WITH Philippine inflation expected to decelerate to just 0.2 percent next month, the Bangko Sentral ng Pilipinas (BSP) may deliver next week its sixth cut in key interest rates since December, according to First Metro Investment Corp. (FMIC).

The strong base effect, given the high consumer prices last year, and weak demand for oil due to the global economic slowdown, will bring down inflation to below 1 percent in July and August, FMIC said in the June issue of the Market Call.

The Market Call is published every month with inputs from some economists at the University of Asia and the Pacific (UA&P).
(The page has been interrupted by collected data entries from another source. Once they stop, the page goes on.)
(* ===== verification/Binary64.v ===== *)
(** * The binary64 format

    A Number is a [spec_float] of the Standard Library: a signed zero, a
    signed infinity, NaN, or [(-1)^s * m * 2^e].  [is_double] holds of the
    binary64 values, [toR] is the exact rational value of a finite number,
    and the numeric literals of the sources are the correctly rounded
    values of their decimals ([number_of_decimal], [number_of_Z]).  The
    lemmas are on the representation: the integers of at most 53 bits are
    numbers, exactly, and a binary64 value that is not an integer is below
    [2^52].  The rounding functions are the Standard Library's
    [SpecFloat]. *)

From Stdlib Require Import ZArith QArith Qround Qabs String List Bool Lia Lqa SpecFloat.
From S2P Require Import Prelude JsString.
Import ListNotations.

Local Open Scope Z_scope.

(** ** Values *)

Definition number : Type := spec_float.

(** The binary64 values among the numbers. *)
Definition is_double (x : number) : bool := valid_binary 53 1024 x.

Definition is_finite (x : number) : bool :=
  match x with
  | S754_zero _ | S754_finite _ _ _ => true
  | S754_infinity _ | S754_nan => false
  end.

Definition is_nan (x : number) : bool :=
  match x with
  | S754_nan => true
  | _ => false
  end.

(** [m * 2^e] as a rational. *)
Definition dyadic (m e : Z) : Q :=
  match e with
  | Zneg p => Qmake m (2 ^ p)
  | _ => inject_Z (m * 2 ^ e)
  end.

(** The mathematical value of a finite number; 0 for the others, which
    every caller treats before it asks. *)
Definition toR (x : number) : Q :=
  match x with
  | S754_finite s m e => dyadic (if s then Zneg m else Zpos m) e
  | _ => 0%Q
  end.

(** [10^z] as a rational, for any integer [z]. *)
Definition pow10 (z : Z) : Q :=
  match z with
  | Zneg p => Qmake 1 (10 ^ p)
  | _ => inject_Z (10 ^ z)
  end.

(** The number nearest to a rational, ties to even: the rounding of the
    quotient of two exact integers. *)
Definition number_of_Q (q : Q) : number :=
  match Qnum q with
  | Z0 => S754_zero false
  | Zpos a => SFdiv 53 1024 (S754_finite false a 0) (S754_finite false (Qden q) 0)
  | Zneg a => SFdiv 53 1024 (S754_finite true a 0) (S754_finite false (Qden q) 0)
  end.

(** The value of the decimal literal [m e z], that is [m * 10^z]. *)
Definition number_of_decimal (m z : Z) : number :=
  number_of_Q (inject_Z m * pow10 z).

(** The number nearest to an integer. *)
Definition number_of_Z (z : Z) : number := binary_normalize 53 1024 z 0 false.

(** The rational is an integer. *)
Definition is_integral (q : Q) : bool := Qeq_bool (inject_Z (Qfloor q)) q.

(** * Lemmas *)

(** ** Mantissas *)

Lemma iter_xO_spec (m k : positive) : Zpos (Pos.iter xO m k) = Zpos m * 2 ^ Zpos k.
Proof.
  induction k as [|k IH] using Pos.peano_ind.
  - simpl. lia.
  - rewrite Pos.iter_succ, Pos2Z.inj_succ, Z.pow_succ_r by lia.
    rewrite Pos2Z.inj_xO, IH. lia.
Qed.

Lemma digits2_iter_xO (m k : positive) :
  digits2_pos (Pos.iter xO m k) = (digits2_pos m + k)%positive.
Proof.
  induction k as [|k IH] using Pos.peano_ind.
  - simpl. now rewrite Pos.add_1_r.
  - rewrite Pos.iter_succ. cbn [digits2_pos]. rewrite IH. now rewrite Pos.add_succ_r.
Qed.

(** A mantissa of [d] binary digits lies in [[2^(d-1), 2^d)]. *)
Lemma digits2_pos_bounds (m : positive) :
  2 ^ (Zpos (digits2_pos m) - 1) <= Zpos m < 2 ^ Zpos (digits2_pos m).
Proof.
  induction m as [m IH|m IH|]; cbn [digits2_pos]; [| |simpl; lia];
    rewrite Pos2Z.inj_succ;
    replace (Z.succ (Zpos (digits2_pos m)) - 1) with (Z.succ (Zpos (digits2_pos m) - 1)) by lia;
    rewrite !Z.pow_succ_r by lia; lia.
Qed.

Lemma digits2_pos_le (m : positive) (d : Z) : Zpos m < 2 ^ d -> Zpos (digits2_pos m) <= d.
Proof.
  intros H. destruct (Z_lt_le_dec d (Zpos (digits2_pos m))) as [Hlt|]; [exfalso | assumption].
  destruct (Z_lt_le_dec d 0) as [Hn|Hp].
  - rewrite Z.pow_neg_r in H by exact Hn. lia.
  - pose proof (digits2_pos_bounds m) as [Hl _].
    assert (2 ^ d <= 2 ^ (Zpos (digits2_pos m) - 1)) by (apply Z.pow_le_mono_r; lia). lia.
Qed.

(** ** Rounding a canonical mantissa changes nothing *)

Lemma binary_round_aux_canonical (s : bool) (m : positive) (e : Z) :
  Zpos (digits2_pos m) = 53 -> -1074 <= e <= 971 ->
  binary_round_aux 53 1024 s (Zpos m) e loc_Exact = S754_finite s m e.
Proof.
  intros Hd He. unfold binary_round_aux, shr_fexp, fexp, emin.
  cbn [Zdigits2 shr_record_of_loc].
  rewrite Hd. replace (Z.max (53 + e - 53) (3 - 1024 - 53) - e) with 0 by lia.
  cbn [shr shr_m loc_of_shr_record round_nearest_even Zdigits2 shr_record_of_loc].
  rewrite Hd. replace (Z.max (53 + e - 53) (3 - 1024 - 53) - e) with 0 by lia.
  cbn [shr shr_m]. replace (e <=? 1024 - 53) with true by (symmetry; apply Z.leb_le; lia).
  reflexivity.
Qed.

(** An integer mantissa of at most 53 bits is shifted to 53 bits, exactly. *)
Lemma binary_round_small (s : bool) (m : positive) :
  Zpos (digits2_pos m) <= 53 ->
  exists m' e',
    binary_round 53 1024 s m 0 = S754_finite s m' e'
    /\ -52 <= e' <= 0 /\ Zpos m' = Zpos m * 2 ^ (- e') /\ Zpos (digits2_pos m') = 53.
Proof.
  intros Hd. unfold binary_round, shl_align, fexp, emin.
  remember (digits2_pos m) as d eqn:Dm.
  replace (Z.max (Zpos d + 0 - 53) (3 - 1024 - 53)) with (Zpos d - 53) by lia.
  replace (Zpos d - 53 - 0) with (Zpos d - 53) by lia.
  destruct (Z.eq_dec (Zpos d) 53) as [E|E].
  - replace (Zpos d - 53) with 0 by lia. cbv beta iota zeta.
    rewrite binary_round_aux_canonical by (rewrite <- ?Dm; lia).
    exists m, 0. rewrite <- Dm. repeat split; lia.
  - destruct (Zpos d - 53) as [|k|k] eqn:Ek; [lia|lia|].
    assert (Hk : Zpos k = 53 - Zpos d) by lia. cbv beta iota zeta.
    rewrite binary_round_aux_canonical.
    + exists (Pos.iter xO m k), (Zneg k). repeat split; try lia.
      * rewrite iter_xO_spec. reflexivity.
      * rewrite digits2_iter_xO, <- Dm. lia.
    + rewrite digits2_iter_xO, <- Dm. lia.
    + lia.
Qed.

(** ** Rationals *)

Local Open Scope Q_scope.

(** Pushes [inject_Z] goals down to the integers. *)
Ltac qz := unfold Qeq, Qle, Qlt, Qminus, Qplus, Qopp, Qmult, inject_Z; simpl; lia.

Lemma inject_Z_le (a b : Z) : (a <= b)%Z -> inject_Z a <= inject_Z b.
Proof. intros H. rewrite <- Zle_Qle. exact H. Qed.

Lemma inject_Z_succ (a : Z) : inject_Z (a + 1) == inject_Z a + 1.
Proof. qz. Qed.

Lemma inject_Z_pred (a : Z) : inject_Z (a - 1) == inject_Z a - 1.
Proof. qz. Qed.

Lemma pow10_nonneg_eq (z : Z) : (0 <= z)%Z -> pow10 z = inject_Z (10 ^ z).
Proof. destruct z; [reflexivity | reflexivity | lia]. Qed.

Lemma pow10_pos (z : Z) : 0 < pow10 z.
Proof.
  destruct z as [|p|p]; unfold pow10, Qlt; simpl; lia.
Qed.

Lemma dyadic_nonneg (m e : Z) : (0 <= m)%Z -> 0 <= dyadic m e.
Proof.
  intros H. destruct e as [|p|p]; unfold dyadic, Qle; simpl; nia.
Qed.

Lemma Qabs_div_pos (p a c : Q) : 0 < c -> Qabs (p / c - a) == Qabs (p - a * c) / c.
Proof.
  intros Hc. assert (Hn : ~ c == 0) by lra.
  setoid_replace (p / c - a) with ((p - a * c) * / c) by (field; exact Hn).
  rewrite Qabs_Qmult. unfold Qdiv.
  assert (H : Qabs (/ c) == / c) by (apply Qabs_pos, Qlt_le_weak, Qinv_lt_0_compat, Hc).
  rewrite H. reflexivity.
Qed.

(** ** Values *)

(** The value of a mantissa shifted left by [-e] at exponent [e <= 0]. *)
Lemma dyadic_shifted (z : Z) (e : Z) : (e <= 0)%Z -> dyadic (z * 2 ^ (- e)) e == inject_Z z.
Proof.
  intros He. destruct e as [|p|p]; [| lia |].
  - unfold dyadic. simpl. unfold Qeq; simpl. lia.
  - unfold dyadic, Qeq. cbn [Z.opp Qnum Qden inject_Z]. rewrite Pos2Z.inj_pow. lia.
Qed.

Lemma toR_opp (x : number) : toR (SFopp x) == - toR x.
Proof.
  destruct x as [s|s| |s m e]; try reflexivity.
  unfold toR, SFopp, dyadic.
  destruct s, e; unfold Qeq; cbn [Qnum Qden Qopp inject_Z negb]; lia.
Qed.

Lemma toR_sign (s : bool) (m : positive) (e : Z) :
  if s then toR (S754_finite s m e) < 0 else 0 < toR (S754_finite s m e).
Proof.
  unfold toR, dyadic.
  destruct s, e as [|p|p]; unfold Qlt; cbn [Qnum Qden inject_Z]; try lia;
    pose proof (Zpow2_pos (Zpos p) ltac:(lia)); nia.
Qed.

Lemma toR_abs (x : number) : toR (SFabs x) == Qabs (toR x).
Proof.
  destruct x as [s|s| |s m e]; try reflexivity.
  pose proof (toR_sign s m e) as Hs. destruct s.
  - rewrite Qabs_neg by lra. rewrite <- toR_opp. reflexivity.
  - rewrite Qabs_pos by lra. reflexivity.
Qed.

(** Every integer of fewer than 54 bits is a number, exactly. *)
Lemma number_of_Z_exact (z : Z) :
  (Z.abs z < 2 ^ 53)%Z ->
  is_finite (number_of_Z z) = true /\ toR (number_of_Z z) == inject_Z z.
Proof.
  intros Hz. destruct z as [|m|m]; [split; reflexivity | |].
  - unfold number_of_Z, binary_normalize.
    destruct (binary_round_small false m) as (m1 & e1 & E1 & He1 & Hm1 & _);
      [apply digits2_pos_le; simpl in Hz; lia|].
    rewrite E1. split; [reflexivity|]. unfold toR. rewrite Hm1. apply dyadic_shifted; lia.
  - unfold number_of_Z, binary_normalize.
    destruct (binary_round_small true m) as (m1 & e1 & E1 & He1 & Hm1 & _);
      [apply digits2_pos_le; simpl in Hz; lia|].
    rewrite E1. split; [reflexivity|]. unfold toR.
    replace (Zneg m1) with (Zneg m * 2 ^ (- e1))%Z by lia. apply dyadic_shifted; lia.
Qed.

(** ** The format *)

(** The mantissa of a binary64 value has at most 53 bits and its exponent
    is within the format's range. *)
Lemma is_double_finite (s : bool) (m : positive) (e : Z) :
  is_double (S754_finite s m e) = true ->
  (Zpos (digits2_pos m) <= 53 /\ -1074 <= e <= 971)%Z.
Proof.
  unfold is_double, valid_binary, bounded, canonical_mantissa, fexp, emin.
  intros H. apply andb_true_iff in H as [H1 H2]. zbool.
Qed.

(** A mantissa of 53 bits with an exponent in range is a binary64 value. *)
Lemma is_double_canonical (s : bool) (m : positive) (e : Z) :
  Zpos (digits2_pos m) = 53%Z -> (-1074 <= e <= 971)%Z -> is_double (S754_finite s m e) = true.
Proof.
  intros Hm He. unfold is_double, valid_binary, bounded, canonical_mantissa, fexp, emin.
  rewrite Hm. apply andb_true_iff. split; zbool.
Qed.

(** Every integer of fewer than 54 bits is a binary64 value. *)
Lemma number_of_Z_double (z : Z) : (Z.abs z < 2 ^ 53)%Z -> is_double (number_of_Z z) = true.
Proof.
  intros Hz. destruct z as [|m|m]; [reflexivity | |]; unfold number_of_Z, binary_normalize.
  - destruct (binary_round_small false m) as (m1 & e1 & -> & He1 & _ & Hd);
      [apply digits2_pos_le; simpl in Hz; lia|]. apply is_double_canonical; lia.
  - destruct (binary_round_small true m) as (m1 & e1 & -> & He1 & _ & Hd);
      [apply digits2_pos_le; simpl in Hz; lia|]. apply is_double_canonical; lia.
Qed.

Lemma is_integral_inject_Z (z : Z) : is_integral (inject_Z z) = true.
Proof. unfold is_integral. rewrite Qfloor_Z. apply Qeq_bool_iff. reflexivity. Qed.

Lemma is_integral_iff (q : Q) : is_integral q = true <-> exists z, q == inject_Z z.
Proof.
  unfold is_integral. rewrite Qeq_bool_iff. split.
  - intros H. exists (Qfloor q). symmetry. exact H.
  - intros [z Hz]. rewrite (Qfloor_comp _ _ Hz), Qfloor_Z. symmetry. exact Hz.
Qed.

(** A finite number with a non-negative exponent is an integer. *)
Lemma toR_integral_of_exponent (s : bool) (m : positive) (e : Z) :
  (0 <= e)%Z -> is_integral (toR (S754_finite s m e)) = true.
Proof.
  intros He. unfold toR, dyadic. destruct e as [|p|p]; [| |lia]; apply is_integral_inject_Z.
Qed.

(** A binary64 value that is not an integer is below [2^52] in magnitude. *)
Lemma double_fraction_small (x : number) :
  is_double x = true -> is_integral (toR x) = false -> Qabs (toR x) < inject_Z (2 ^ 52).
Proof.
  intros Hd Hi. destruct x as [s|s| |s m e]; try discriminate.
  apply is_double_finite in Hd as [Hm _].
  destruct (Z_lt_le_dec e 0) as [He|He];
    [|rewrite toR_integral_of_exponent in Hi by exact He; discriminate].
  rewrite <- toR_abs. cbn [SFabs toR]. destruct e as [|p|p]; try lia.
  pose proof (digits2_pos_bounds m) as [_ Hu].
  assert (Zpos m < 2 ^ 53)%Z.
  { eapply Z.lt_le_trans; [exact Hu|]. apply Z.pow_le_mono_r; lia. }
  assert (2 <= 2 ^ Zpos p)%Z.
  { change 2%Z with (2 ^ 1)%Z at 1. apply Z.pow_le_mono_r; lia. }
  unfold dyadic, Qlt. cbn [Qnum Qden inject_Z]. rewrite Pos2Z.inj_pow.
  change (2 ^ 53)%Z with (2 * 2 ^ 52)%Z in *. nia.
Qed.

(** ** The quotient of an integer by one *)

Lemma shiftl_pos (a k : positive) : Z.shiftl (Zpos a) (Zpos k) = Zpos (Pos.iter xO a k).
Proof. rewrite Z.shiftl_mul_pow2 by lia. now rewrite iter_xO_spec. Qed.

Lemma div_eucl_1 (m : Z) : Z.div_eucl m 1 = (m, 0%Z).
Proof.
  pose proof (Z.div_1_r m) as Hd. pose proof (Z.mod_1_r m) as Hm.
  unfold Z.div, Z.modulo in *. destruct (Z.div_eucl m 1) as [q r]. cbn in *. congruence.
Qed.

Lemma iter_xO_head (a k : positive) :
  exists p, Pos.iter xO a k = xO p /\ (Zpos p = Zpos a * 2 ^ (Zpos k - 1))%Z
            /\ (Zpos (digits2_pos p) = Zpos (digits2_pos a) + Zpos k - 1)%Z.
Proof.
  destruct k as [|k] using Pos.peano_ind.
  - exists a. change (2 ^ (1 - 1))%Z with 1%Z. repeat split; lia.
  - exists (Pos.iter xO a k). rewrite Pos.iter_succ, iter_xO_spec, digits2_iter_xO.
    replace (Zpos (Pos.succ k) - 1)%Z with (Zpos k) by lia. repeat split; lia.
Qed.

(** Dividing an integer of at most 53 bits by one shifts it to 53 bits,
    exactly. *)
Lemma SFdiv_integer (s : bool) (a : positive) :
  (Zpos (digits2_pos a) <= 53)%Z ->
  exists m' e',
    SFdiv 53 1024 (S754_finite s a 0) (S754_finite false 1 0) = S754_finite s m' e'
    /\ (-52 <= e' <= 0)%Z /\ (Zpos m' = Zpos a * 2 ^ (- e'))%Z.
Proof.
  intros Hd. unfold SFdiv, SFdiv_core_binary, fexp, emin.
  cbn [Zdigits2 digits2_pos]. remember (digits2_pos a) as d eqn:Dm.
  replace (Z.min (Z.max (Zpos d + 0 - (1 + 0) - 53) (3 - 1024 - 53)) (0 - 0))%Z
    with (Zpos d - 54)%Z by lia.
  destruct (0 - 0 - (Zpos d - 54))%Z as [|k|k] eqn:Ek; [lia| |lia].
  rewrite shiftl_pos, div_eucl_1. cbv beta iota zeta.
  change (new_location 1 0) with loc_Exact.
  unfold binary_round_aux, shr_fexp, fexp, emin. cbn [Zdigits2 shr_record_of_loc].
  rewrite digits2_iter_xO, <- Dm.
  replace (Z.max (Zpos (d + k) + (Zpos d - 54) - 53) (3 - 1024 - 53) - (Zpos d - 54))%Z
    with 1%Z by lia.
  cbn [shr iter_pos].
  destruct (iter_xO_head a k) as (p & Hp & Hv & Hg). rewrite Hp.
  cbn [shr_1 orb shr_m loc_of_shr_record round_nearest_even Zdigits2 shr_record_of_loc].
  rewrite Hg, <- Dm.
  replace (Z.max (Zpos d + Zpos k - 1 + (Zpos d - 54 + 1) - 53) (3 - 1024 - 53)
           - (Zpos d - 54 + 1))%Z with 0%Z by lia.
  cbn [shr shr_m].
  replace (Zpos d - 54 + 1 <=? 1024 - 53)%Z with true by (symmetry; apply Z.leb_le; lia).
  exists p, (Zpos d - 54 + 1)%Z. rewrite xorb_false_r. repeat split; try lia.
  rewrite Hv. f_equal. f_equal. lia.
Qed.

(** The number of a rational that is an integer of fewer than 54 bits is
    that integer, exactly. *)
Lemma number_of_Q_integer (q : Q) :
  Qden q = 1%positive -> (Z.abs (Qnum q) < 2 ^ 53)%Z ->
  is_finite (number_of_Q q) = true /\ toR (number_of_Q q) == inject_Z (Qnum q).
Proof.
  destruct q as [v d]. cbn [Qnum Qden]. intros -> Hv. unfold number_of_Q. cbn [Qnum Qden].
  destruct v as [|a|a]; [split; reflexivity | |].
  - destruct (SFdiv_integer false a) as (m1 & e1 & E1 & He1 & Hm1);
      [apply digits2_pos_le; simpl in Hv; lia|].
    rewrite E1. split; [reflexivity|]. unfold toR. rewrite Hm1. apply dyadic_shifted; lia.
  - destruct (SFdiv_integer true a) as (m1 & e1 & E1 & He1 & Hm1);
      [apply digits2_pos_le; simpl in Hv; lia|].
    rewrite E1. split; [reflexivity|]. unfold toR.
    replace (Zneg m1) with (Zneg a * 2 ^ (- e1))%Z by lia. apply dyadic_shifted; lia.
Qed.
FMIC is the investment banking arm of the Metrobank Group.

“With the easing inflation outlook, we may expect yet another rate cut [of 25 basis points] in the next Monetary Board meeting scheduled on July 9 to further stimulate the apparently weak economy,” the report said.
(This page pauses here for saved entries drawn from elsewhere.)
(* ===== verification/JsValue.v ===== *)
(** * Operators on values that may be undefined

    A property of an object that may be absent is an [option]: [None] is
    [undefined].  This file has the operators and built-ins the components
    apply to such values: [ToBoolean], [||], [?.], [x[0]], [ToNumber],
    [String(x)] and template interpolation, [===] on numbers, a method
    call on a receiver that may be [undefined], and
    [String.prototype.repeat]. *)

From Stdlib Require Import ZArith QArith String List Bool Lia SpecFloat.
From S2P Require Import Prelude JsString Binary64 JsNumber IntegerText.
Import ListNotations.

Local Open Scope string_scope.
Local Open Scope js_scope.

(** [ToBoolean] of a string or [undefined]: only a non-empty string is true. *)
Definition truthy (v : option string) : bool :=
  match v with
  | Some s => negb (String.eqb s EmptyString)
  | None => false
  end.

(** [a || b] on strings or [undefined]. *)
Definition js_or (a b : option string) : option string :=
  if truthy a then a else b.

(** [o?.p]: the property [p] of [o], [undefined] when [o] is. *)
Definition optional {A B : Type} (o : option A) (p : A -> option B) : option B :=
  match o with
  | Some a => p a
  | None => None
  end.

(** [xs[0]] on an array: [undefined] past the end. *)
Definition index0 {A : Type} (xs : list A) : option A := nth_error xs 0.

(** [ToNumber] of a number or [undefined]. *)
Definition ToNumber (v : option number) : number :=
  match v with
  | Some n => n
  | None => S754_nan
  end.

(** [ToString] of a number or [undefined], as [String(v)] and a template
    literal apply it. *)
Definition ToString (v : option number) : string :=
  match v with
  | Some n => Number_toString n
  | None => "undefined"
  end.

(** [o.m(...)]: calling a method on [undefined] throws a [TypeError]. *)
Definition method_call {A B : Type} (o : option A) (m : A -> completion B) : completion B :=
  match o with
  | Some a => m a
  | None => Throw TypeError
  end.

(** [o?.m(...)]: [undefined] when the receiver is. *)
Definition optional_call {A B : Type} (o : option A) (m : A -> completion B) :
  completion (option B) :=
  match o with
  | Some a => b <- m a ;; Normal (Some b)
  | None => Normal None
  end.

(** [s.repeat(count)]. *)
Definition String_repeat (s : string) (count : number) : completion string :=
  match ToIntegerOrInfinity count with
  | PosInf | NegInf => Throw RangeError
  | Int n => if (n <? 0)%Z then Throw RangeError else Normal (repeat_string s (Z.to_nat n))
  end.

(** [a === b] on numbers or [undefined]. *)
Definition strict_equal (a b : option number) : bool :=
  match a, b with
  | Some x, Some y => Number_equal x y
  | None, None => true
  | _, _ => false
  end.

(** * Lemmas *)

Lemma strict_equal_sym (a b : option number) : strict_equal a b = strict_equal b a.
Proof. destruct a, b; cbn [strict_equal]; auto using Number_equal_sym. Qed.

Lemma strict_equal_trans (a b c : option number) :
  strict_equal a b = true -> strict_equal b c = true -> strict_equal a c = true.
Proof.
  destruct a, b, c; cbn [strict_equal]; try discriminate; eauto using Number_equal_trans.
Qed.

(** Two values equal to a third are equal, and a value equal to one of two
    different values differs from the other. *)
Lemma strict_equal_true_l (a b c : option number) :
  strict_equal a b = true -> strict_equal a c = strict_equal b c.
Proof.
  intros H. destruct (strict_equal b c) eqn:E; [eauto using strict_equal_trans|].
  destruct (strict_equal a c) eqn:E'; [|reflexivity].
  rewrite strict_equal_sym in H. now rewrite (strict_equal_trans _ _ _ H E') in E.
Qed.


Lemma truthy_Some (s : string) : truthy (Some s) = true <-> s <> EmptyString.
Proof.
  cbn [truthy]. rewrite negb_true_iff. split; [intros H; now apply String.eqb_neq|].
  intros H; now apply String.eqb_neq.
Qed.

(** [a || b] is [a] when [a] is a non-empty string, and [b] otherwise. *)
Lemma js_or_cases (a b : option string) :
  (exists s, a = Some s /\ s <> EmptyString /\ js_or a b = a)
  \/ ((a = None \/ a = Some EmptyString) /\ js_or a b = b).
Proof.
  unfold js_or. destruct a as [s|]; [|right; auto].
  destruct (truthy (Some s)) eqn:E.
  - left. exists s. apply truthy_Some in E. auto.
  - right. split; [|reflexivity]. right. cbn [truthy] in E.
    apply negb_false_iff, String.eqb_eq in E. now subst.
Qed.

(** [o?.m()] throws only when [m] does. *)
Lemma optional_call_normal {A B : Type} (o : option A) (m : A -> completion B) :
  (forall a, is_normal (m a) = true) -> is_normal (optional_call o m) = true.
Proof.
  intros H. destruct o as [a|]; [|reflexivity]. cbn [optional_call].
  specialize (H a). destruct (m a); [reflexivity | discriminate].
Qed.

(** [s.repeat(Math.round(x))] for a finite binary64 value: the closest
    integer, the larger on a tie, many copies of [s]; a [RangeError] when
    that integer is negative. *)
Lemma String_repeat_Math_round (s : string) (x : number) :
  is_double x = true -> is_finite x = true ->
  String_repeat s (Math_round x) =
  if (round_half_up (toR x) <? 0)%Z then Throw RangeError
  else Normal (repeat_string s (Z.to_nat (round_half_up (toR x)))).
Proof.
  intros Hd Hf. unfold String_repeat.
  rewrite ToIntegerOrInfinity_Math_round by assumption. reflexivity.
Qed.

(** * Properties *)


(** * Witnesses *)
The BSP has slashed its key policy rates by a total of 175 basis points since December to 4.25 percent for the overnight borrowing facility and 6.25 percent for the overnight lending facility, to help stimulate economic growth amid the global recession.

After five rate cuts in the past six months, central bank officials recently said they were maintaining the bias to continue easing monetary policy.

Inflation was at an 18-month low of 3.3 percent in May, and is projected to ease to 1.4 percent this month.

Expectations of further policy easing from the BSP have risen after the government early this month decided to scale back its growth estimate this year to a range of 0.8 percent up to 1.8 percent, from the previous range of 3.1 percent up to 4.1 percent.

The target revision came after first-quarter growth came in much weaker than anticipated at 0.4 percent.

The research team of FMIC and UA&P expects the gross domestic product to have expanded by 1.5 percent in the first half of the year, “either because the first-quarter advanced GDP estimates would be revised upward, or if not, the heavy government spending will be translated into actual economic activity in the second quarter.”

“What we are now expecting is an upward revision of first-quarter growth come August to around 1.8 percent, as more data [come in],” it said. “If that happens, we may see a slowdown of second-quarter growth to 1.0 percent.”

But if there is only a slight revision in the first-quarter estimates, the analysts said the additional government spending will have to be reckoned in the second quarter, with growth seen hitting 2.4 percent.

The economy, they said, was likely to have bottomed out in the first half of the year, and growth would pick up to 2.5 percent to 3.5 percent in the second half.

Full-year growth is thus expected to hit 2.4 percent, above government estimates but slower than the 3.9-percent expansion last year, taking into account “the basic trends so far” and a weak recovery in the US, Europe and Japan, and robust growth in China, they said.

The FMIC-UA&P analysts expect inflation to slowly to creep from below 1 percent in July and August up to 4.0 percent by December as the third quarter lows are dominated by base effects.

Inflation should average 3.3 percent this year and edge up to 4.2 percent next year due to higher crude-oil prices, they said.